» **Work to be completed**:
The response should hold each line from the entries below where "view" is found.

....................

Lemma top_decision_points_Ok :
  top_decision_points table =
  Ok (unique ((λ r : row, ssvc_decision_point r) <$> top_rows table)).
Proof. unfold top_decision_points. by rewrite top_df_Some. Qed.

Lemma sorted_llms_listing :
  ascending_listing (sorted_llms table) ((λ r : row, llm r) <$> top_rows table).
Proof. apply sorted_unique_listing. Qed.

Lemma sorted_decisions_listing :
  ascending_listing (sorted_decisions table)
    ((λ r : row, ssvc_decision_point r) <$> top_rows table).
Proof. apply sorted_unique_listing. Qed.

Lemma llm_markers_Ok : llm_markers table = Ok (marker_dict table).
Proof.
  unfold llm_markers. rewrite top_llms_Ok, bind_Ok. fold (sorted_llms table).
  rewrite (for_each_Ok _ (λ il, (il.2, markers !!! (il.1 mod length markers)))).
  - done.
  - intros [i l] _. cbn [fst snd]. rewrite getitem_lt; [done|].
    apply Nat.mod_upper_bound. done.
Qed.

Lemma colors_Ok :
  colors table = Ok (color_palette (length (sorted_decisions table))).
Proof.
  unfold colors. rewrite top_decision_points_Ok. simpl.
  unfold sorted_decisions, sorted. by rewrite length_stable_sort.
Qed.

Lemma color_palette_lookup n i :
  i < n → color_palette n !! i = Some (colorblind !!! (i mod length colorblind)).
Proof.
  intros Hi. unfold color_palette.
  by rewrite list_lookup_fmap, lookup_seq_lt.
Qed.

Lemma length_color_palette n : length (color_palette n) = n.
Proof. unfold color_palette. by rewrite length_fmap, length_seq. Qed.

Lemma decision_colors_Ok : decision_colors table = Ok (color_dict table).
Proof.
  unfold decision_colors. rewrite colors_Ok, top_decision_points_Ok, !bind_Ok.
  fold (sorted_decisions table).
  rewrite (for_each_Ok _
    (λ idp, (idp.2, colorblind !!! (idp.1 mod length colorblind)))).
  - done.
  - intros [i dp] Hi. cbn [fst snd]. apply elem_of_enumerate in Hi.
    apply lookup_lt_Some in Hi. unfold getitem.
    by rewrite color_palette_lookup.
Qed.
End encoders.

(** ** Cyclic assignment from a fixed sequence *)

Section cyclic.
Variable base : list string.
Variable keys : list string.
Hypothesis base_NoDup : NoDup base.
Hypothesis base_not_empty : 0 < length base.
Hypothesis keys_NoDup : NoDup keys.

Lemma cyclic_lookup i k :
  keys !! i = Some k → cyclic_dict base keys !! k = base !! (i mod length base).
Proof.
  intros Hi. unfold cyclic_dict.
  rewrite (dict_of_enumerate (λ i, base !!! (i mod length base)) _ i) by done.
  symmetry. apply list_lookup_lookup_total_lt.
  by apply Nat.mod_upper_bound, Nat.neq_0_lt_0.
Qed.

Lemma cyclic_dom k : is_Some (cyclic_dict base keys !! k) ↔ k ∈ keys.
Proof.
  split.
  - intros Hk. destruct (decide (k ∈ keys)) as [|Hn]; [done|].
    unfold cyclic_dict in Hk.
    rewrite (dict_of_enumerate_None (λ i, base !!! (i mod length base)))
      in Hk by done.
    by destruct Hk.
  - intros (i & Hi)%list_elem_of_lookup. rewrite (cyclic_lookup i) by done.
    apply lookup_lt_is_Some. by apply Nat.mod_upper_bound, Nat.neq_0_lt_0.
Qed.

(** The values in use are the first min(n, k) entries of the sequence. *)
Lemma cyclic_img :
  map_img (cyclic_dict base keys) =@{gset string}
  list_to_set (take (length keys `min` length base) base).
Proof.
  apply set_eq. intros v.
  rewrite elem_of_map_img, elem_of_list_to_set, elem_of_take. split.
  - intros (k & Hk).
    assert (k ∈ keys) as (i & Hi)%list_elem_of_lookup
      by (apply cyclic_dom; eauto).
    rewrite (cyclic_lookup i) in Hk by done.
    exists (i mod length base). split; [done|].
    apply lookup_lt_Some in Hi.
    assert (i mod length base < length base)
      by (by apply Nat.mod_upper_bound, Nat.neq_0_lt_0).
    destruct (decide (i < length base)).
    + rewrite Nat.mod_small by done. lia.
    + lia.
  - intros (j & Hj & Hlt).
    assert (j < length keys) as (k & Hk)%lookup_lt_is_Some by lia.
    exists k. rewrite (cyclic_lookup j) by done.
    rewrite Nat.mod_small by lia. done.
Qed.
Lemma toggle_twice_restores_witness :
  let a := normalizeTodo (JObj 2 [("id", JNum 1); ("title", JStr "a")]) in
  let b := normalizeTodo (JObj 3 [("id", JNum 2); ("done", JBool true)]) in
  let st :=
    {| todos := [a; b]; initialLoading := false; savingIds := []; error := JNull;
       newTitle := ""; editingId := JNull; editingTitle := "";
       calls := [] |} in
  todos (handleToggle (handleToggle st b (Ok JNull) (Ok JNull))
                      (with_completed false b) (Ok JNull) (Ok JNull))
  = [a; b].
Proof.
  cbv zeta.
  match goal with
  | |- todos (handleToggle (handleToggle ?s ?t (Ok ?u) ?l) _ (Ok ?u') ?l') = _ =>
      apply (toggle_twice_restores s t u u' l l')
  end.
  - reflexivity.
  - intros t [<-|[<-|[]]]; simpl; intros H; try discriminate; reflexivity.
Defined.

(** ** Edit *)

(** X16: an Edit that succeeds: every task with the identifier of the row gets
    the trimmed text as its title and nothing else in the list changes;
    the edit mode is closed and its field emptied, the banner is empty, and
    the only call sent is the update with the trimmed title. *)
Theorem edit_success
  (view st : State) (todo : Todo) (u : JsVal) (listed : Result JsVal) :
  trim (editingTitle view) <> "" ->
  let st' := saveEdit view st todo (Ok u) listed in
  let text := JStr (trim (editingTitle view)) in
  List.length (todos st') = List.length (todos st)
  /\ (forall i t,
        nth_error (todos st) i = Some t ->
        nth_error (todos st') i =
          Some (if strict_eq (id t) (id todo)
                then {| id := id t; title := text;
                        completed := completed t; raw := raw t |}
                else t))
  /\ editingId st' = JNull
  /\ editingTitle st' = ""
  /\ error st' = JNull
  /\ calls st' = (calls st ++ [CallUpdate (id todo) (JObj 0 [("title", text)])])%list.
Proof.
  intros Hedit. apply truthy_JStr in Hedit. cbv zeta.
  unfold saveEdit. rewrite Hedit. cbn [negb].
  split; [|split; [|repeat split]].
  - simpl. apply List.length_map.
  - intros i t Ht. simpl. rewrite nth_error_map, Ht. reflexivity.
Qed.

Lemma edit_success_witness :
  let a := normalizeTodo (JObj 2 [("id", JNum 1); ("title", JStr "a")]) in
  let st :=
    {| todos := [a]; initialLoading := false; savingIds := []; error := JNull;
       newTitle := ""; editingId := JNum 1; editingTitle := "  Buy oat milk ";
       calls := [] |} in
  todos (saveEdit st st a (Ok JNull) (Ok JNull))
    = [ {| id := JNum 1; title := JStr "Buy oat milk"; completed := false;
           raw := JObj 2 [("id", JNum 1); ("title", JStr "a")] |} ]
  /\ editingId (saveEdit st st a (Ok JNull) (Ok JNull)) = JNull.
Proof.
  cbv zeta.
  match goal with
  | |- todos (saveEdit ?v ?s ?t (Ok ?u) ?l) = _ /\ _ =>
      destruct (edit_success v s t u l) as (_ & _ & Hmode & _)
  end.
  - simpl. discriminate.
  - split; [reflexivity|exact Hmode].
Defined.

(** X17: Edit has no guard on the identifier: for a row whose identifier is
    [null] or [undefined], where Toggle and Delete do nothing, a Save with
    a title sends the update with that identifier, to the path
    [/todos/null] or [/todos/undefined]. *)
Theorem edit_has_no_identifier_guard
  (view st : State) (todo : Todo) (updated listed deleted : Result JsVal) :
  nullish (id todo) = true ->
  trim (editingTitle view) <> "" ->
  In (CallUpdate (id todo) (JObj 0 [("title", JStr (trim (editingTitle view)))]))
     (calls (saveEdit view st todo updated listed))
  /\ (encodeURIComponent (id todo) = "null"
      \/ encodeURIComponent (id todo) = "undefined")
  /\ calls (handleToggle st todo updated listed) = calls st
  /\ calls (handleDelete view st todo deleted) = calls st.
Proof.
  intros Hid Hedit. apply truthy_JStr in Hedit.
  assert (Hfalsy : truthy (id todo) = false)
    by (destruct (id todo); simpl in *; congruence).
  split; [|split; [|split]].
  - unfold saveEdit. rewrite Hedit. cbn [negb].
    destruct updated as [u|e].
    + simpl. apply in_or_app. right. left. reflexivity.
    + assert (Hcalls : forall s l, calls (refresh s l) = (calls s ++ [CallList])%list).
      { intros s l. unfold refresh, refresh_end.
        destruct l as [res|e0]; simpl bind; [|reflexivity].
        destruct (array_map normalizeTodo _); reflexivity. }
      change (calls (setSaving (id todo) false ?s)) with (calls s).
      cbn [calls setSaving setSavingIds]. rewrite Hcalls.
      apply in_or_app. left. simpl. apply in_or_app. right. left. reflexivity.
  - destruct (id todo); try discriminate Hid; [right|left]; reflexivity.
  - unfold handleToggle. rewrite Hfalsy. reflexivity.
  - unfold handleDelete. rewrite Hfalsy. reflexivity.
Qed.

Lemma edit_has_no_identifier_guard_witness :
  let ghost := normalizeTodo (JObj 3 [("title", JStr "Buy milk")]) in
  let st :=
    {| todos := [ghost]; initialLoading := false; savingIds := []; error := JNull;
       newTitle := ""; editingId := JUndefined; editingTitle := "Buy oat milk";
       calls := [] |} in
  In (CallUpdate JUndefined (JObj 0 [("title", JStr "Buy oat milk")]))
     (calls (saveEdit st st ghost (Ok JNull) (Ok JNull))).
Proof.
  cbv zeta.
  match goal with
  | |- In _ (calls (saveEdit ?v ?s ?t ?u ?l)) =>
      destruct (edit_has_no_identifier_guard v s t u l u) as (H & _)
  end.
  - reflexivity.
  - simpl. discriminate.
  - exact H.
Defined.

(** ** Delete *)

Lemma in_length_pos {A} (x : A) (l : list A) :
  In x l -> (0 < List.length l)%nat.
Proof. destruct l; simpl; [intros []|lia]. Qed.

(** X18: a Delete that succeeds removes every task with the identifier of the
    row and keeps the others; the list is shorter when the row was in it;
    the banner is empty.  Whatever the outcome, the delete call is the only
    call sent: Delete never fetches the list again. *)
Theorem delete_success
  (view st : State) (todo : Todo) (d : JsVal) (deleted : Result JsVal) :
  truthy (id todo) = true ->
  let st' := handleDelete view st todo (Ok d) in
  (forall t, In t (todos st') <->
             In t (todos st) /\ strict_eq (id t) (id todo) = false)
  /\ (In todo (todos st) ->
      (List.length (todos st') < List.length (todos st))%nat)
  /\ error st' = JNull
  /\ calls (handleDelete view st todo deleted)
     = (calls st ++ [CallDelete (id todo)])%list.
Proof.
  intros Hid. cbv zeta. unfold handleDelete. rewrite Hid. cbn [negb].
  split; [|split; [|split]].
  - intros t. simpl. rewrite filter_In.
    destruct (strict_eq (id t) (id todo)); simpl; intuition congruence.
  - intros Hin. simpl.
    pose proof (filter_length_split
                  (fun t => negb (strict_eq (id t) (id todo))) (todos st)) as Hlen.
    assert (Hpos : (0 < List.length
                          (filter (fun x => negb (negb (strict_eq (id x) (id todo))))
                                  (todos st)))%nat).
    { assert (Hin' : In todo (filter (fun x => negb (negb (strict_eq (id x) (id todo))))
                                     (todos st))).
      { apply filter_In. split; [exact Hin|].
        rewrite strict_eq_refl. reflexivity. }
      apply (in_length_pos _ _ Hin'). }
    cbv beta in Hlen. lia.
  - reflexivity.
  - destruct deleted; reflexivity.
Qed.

....................

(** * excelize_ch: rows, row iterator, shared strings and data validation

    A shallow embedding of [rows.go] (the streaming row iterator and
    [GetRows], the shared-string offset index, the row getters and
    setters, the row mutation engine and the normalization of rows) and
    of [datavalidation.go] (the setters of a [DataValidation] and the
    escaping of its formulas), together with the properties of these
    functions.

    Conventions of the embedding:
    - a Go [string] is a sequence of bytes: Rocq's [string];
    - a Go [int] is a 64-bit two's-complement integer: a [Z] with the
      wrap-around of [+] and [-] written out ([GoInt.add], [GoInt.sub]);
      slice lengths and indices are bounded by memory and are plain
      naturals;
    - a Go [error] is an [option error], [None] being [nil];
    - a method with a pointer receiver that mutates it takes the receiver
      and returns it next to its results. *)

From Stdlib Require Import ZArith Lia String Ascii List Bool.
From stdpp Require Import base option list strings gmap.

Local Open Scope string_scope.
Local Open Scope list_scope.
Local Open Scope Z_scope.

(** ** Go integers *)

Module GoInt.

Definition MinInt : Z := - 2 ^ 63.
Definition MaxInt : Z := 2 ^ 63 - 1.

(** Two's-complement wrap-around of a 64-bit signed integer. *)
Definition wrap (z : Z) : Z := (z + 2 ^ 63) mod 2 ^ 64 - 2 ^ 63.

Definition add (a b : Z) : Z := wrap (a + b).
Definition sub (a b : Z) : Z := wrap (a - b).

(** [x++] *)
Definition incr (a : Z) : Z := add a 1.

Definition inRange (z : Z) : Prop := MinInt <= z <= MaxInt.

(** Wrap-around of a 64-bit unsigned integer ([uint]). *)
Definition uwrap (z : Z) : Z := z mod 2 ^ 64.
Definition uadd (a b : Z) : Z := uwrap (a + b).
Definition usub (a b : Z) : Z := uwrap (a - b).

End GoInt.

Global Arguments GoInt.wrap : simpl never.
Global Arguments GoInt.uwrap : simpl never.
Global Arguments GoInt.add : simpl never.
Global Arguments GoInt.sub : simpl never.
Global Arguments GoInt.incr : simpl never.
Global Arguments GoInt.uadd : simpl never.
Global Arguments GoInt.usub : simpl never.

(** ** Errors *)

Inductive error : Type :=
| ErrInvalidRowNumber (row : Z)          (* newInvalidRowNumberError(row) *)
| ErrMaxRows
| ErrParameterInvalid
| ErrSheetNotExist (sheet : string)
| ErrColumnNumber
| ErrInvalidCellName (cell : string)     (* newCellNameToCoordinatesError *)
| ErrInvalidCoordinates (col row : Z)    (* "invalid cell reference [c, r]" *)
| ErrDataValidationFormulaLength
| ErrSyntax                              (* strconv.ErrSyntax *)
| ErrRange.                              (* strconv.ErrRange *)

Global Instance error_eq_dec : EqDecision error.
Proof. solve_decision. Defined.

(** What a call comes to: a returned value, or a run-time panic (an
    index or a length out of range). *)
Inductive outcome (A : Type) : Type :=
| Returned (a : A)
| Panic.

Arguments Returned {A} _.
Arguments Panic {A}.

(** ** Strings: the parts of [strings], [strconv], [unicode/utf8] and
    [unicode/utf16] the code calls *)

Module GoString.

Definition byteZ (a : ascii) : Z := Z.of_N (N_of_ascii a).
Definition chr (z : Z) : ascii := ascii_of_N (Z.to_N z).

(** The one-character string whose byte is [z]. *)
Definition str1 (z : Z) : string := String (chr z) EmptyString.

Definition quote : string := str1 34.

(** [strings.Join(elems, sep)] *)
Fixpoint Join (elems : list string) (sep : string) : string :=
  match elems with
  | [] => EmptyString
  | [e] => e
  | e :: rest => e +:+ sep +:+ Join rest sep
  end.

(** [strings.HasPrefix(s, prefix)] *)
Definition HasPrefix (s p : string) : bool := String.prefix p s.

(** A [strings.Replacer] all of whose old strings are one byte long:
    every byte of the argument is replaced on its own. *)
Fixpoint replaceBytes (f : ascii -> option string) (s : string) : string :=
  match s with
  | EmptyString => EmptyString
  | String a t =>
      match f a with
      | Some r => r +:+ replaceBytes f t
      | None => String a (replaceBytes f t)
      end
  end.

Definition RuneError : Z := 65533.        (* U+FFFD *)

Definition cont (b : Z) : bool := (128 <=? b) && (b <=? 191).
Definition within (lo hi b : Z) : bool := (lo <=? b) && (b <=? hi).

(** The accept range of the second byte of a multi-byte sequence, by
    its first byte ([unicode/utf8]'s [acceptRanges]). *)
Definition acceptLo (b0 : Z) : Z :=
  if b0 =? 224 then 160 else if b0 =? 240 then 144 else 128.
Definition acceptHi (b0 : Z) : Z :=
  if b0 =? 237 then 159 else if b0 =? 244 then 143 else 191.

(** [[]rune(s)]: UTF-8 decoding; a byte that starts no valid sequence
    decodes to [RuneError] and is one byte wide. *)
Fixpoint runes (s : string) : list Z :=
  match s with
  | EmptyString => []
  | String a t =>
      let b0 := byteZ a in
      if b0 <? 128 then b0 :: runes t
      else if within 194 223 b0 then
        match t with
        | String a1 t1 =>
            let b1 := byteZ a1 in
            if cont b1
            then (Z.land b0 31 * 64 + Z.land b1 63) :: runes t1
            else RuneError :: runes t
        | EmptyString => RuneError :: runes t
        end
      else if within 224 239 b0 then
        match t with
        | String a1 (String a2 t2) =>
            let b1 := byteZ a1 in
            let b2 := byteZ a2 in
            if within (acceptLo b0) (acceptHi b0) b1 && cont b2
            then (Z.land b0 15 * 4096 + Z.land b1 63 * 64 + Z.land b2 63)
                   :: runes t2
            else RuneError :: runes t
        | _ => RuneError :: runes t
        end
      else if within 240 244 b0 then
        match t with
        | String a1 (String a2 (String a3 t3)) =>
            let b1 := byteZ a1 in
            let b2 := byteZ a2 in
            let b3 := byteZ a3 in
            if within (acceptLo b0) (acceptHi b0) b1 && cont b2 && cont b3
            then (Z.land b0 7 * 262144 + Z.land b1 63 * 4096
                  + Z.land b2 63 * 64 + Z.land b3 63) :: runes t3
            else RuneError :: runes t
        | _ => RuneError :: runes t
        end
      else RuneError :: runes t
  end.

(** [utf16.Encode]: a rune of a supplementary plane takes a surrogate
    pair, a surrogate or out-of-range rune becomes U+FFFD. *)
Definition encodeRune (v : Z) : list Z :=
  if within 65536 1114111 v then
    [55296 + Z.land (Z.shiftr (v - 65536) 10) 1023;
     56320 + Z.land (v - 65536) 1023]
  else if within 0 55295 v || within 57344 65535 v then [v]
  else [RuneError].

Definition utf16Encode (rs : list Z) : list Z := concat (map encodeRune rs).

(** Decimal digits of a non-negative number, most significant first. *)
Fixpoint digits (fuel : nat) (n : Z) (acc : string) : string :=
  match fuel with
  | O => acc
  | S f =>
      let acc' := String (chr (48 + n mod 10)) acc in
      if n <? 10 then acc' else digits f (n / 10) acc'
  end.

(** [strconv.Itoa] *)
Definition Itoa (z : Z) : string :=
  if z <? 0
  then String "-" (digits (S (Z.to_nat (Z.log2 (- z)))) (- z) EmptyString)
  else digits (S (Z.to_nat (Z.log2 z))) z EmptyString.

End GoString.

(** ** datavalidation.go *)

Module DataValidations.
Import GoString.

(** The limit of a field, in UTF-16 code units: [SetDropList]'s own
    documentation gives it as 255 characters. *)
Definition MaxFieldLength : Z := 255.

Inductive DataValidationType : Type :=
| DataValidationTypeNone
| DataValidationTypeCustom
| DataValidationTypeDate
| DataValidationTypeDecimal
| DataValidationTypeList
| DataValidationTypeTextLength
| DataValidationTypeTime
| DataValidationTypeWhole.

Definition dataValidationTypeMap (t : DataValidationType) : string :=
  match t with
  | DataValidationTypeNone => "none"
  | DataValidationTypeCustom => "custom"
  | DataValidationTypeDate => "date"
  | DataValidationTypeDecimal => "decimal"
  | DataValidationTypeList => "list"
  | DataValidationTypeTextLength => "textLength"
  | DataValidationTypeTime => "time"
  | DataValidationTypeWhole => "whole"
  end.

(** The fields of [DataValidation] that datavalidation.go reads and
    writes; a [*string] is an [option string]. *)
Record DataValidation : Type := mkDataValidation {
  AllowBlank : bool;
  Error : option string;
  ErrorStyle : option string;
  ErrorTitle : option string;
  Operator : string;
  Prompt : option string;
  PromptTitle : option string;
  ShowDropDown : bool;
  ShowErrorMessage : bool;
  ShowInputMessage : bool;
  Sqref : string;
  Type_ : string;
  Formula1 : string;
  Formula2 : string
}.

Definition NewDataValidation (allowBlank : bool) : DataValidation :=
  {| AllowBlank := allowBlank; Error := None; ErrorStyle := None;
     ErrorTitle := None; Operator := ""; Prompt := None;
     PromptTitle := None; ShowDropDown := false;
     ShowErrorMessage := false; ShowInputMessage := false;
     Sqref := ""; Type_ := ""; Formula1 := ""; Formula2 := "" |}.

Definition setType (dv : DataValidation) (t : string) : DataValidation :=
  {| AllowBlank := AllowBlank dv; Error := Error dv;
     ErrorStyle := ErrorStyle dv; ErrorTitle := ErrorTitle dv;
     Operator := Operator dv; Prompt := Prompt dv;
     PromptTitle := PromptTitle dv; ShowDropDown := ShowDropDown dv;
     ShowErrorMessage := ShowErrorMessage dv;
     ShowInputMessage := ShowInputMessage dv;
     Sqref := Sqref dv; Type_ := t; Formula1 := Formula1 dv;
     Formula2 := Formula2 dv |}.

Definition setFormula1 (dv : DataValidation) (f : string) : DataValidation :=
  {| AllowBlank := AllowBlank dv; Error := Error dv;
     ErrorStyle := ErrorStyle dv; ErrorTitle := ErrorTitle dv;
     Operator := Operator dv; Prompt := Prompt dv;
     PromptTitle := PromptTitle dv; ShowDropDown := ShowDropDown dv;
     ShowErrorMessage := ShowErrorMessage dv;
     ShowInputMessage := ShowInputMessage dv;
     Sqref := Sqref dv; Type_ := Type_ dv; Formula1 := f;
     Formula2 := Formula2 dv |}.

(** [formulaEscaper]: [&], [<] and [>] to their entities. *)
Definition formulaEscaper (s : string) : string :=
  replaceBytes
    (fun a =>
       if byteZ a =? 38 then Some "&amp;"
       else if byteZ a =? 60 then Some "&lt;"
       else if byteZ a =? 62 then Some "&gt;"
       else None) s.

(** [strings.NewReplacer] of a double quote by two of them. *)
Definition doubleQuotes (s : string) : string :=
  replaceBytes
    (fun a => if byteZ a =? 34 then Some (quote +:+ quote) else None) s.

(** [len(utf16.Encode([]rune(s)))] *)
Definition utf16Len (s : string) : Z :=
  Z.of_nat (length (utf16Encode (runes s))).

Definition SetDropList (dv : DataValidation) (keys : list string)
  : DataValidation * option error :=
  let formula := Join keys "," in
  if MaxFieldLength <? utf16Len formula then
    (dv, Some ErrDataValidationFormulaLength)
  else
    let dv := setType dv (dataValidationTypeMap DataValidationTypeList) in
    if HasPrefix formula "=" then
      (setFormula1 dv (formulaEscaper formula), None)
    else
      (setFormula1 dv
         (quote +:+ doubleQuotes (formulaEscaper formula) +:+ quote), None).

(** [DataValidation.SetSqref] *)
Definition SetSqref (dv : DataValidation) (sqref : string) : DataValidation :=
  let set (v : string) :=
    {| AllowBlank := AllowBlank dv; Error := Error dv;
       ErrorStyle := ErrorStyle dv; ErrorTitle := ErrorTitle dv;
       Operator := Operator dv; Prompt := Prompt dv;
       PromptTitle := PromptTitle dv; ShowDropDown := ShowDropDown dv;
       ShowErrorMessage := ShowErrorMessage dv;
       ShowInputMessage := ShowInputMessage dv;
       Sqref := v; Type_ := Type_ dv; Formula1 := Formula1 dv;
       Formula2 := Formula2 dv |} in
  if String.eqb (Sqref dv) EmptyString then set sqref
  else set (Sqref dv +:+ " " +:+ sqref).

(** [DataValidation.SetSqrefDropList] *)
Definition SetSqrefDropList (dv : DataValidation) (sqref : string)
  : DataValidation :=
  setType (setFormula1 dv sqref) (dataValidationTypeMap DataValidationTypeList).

....................

» **The completed task**:
  (view st : State) (todo : Todo) (u : JsVal) (listed : Result JsVal) :
  trim (editingTitle view) <> "" ->
  let st' := saveEdit view st todo (Ok u) listed in
  let text := JStr (trim (editingTitle view)) in
  (view st : State) (todo : Todo) (updated listed deleted : Result JsVal) :
  trim (editingTitle view) <> "" ->
  In (CallUpdate (id todo) (JObj 0 [("title", JStr (trim (editingTitle view)))]))
     (calls (saveEdit view st todo updated listed))
  /\ calls (handleDelete view st todo deleted) = calls st.
  (view st : State) (todo : Todo) (d : JsVal) (deleted : Result JsVal) :
  let st' := handleDelete view st todo (Ok d) in
  /\ calls (handleDelete view st todo deleted)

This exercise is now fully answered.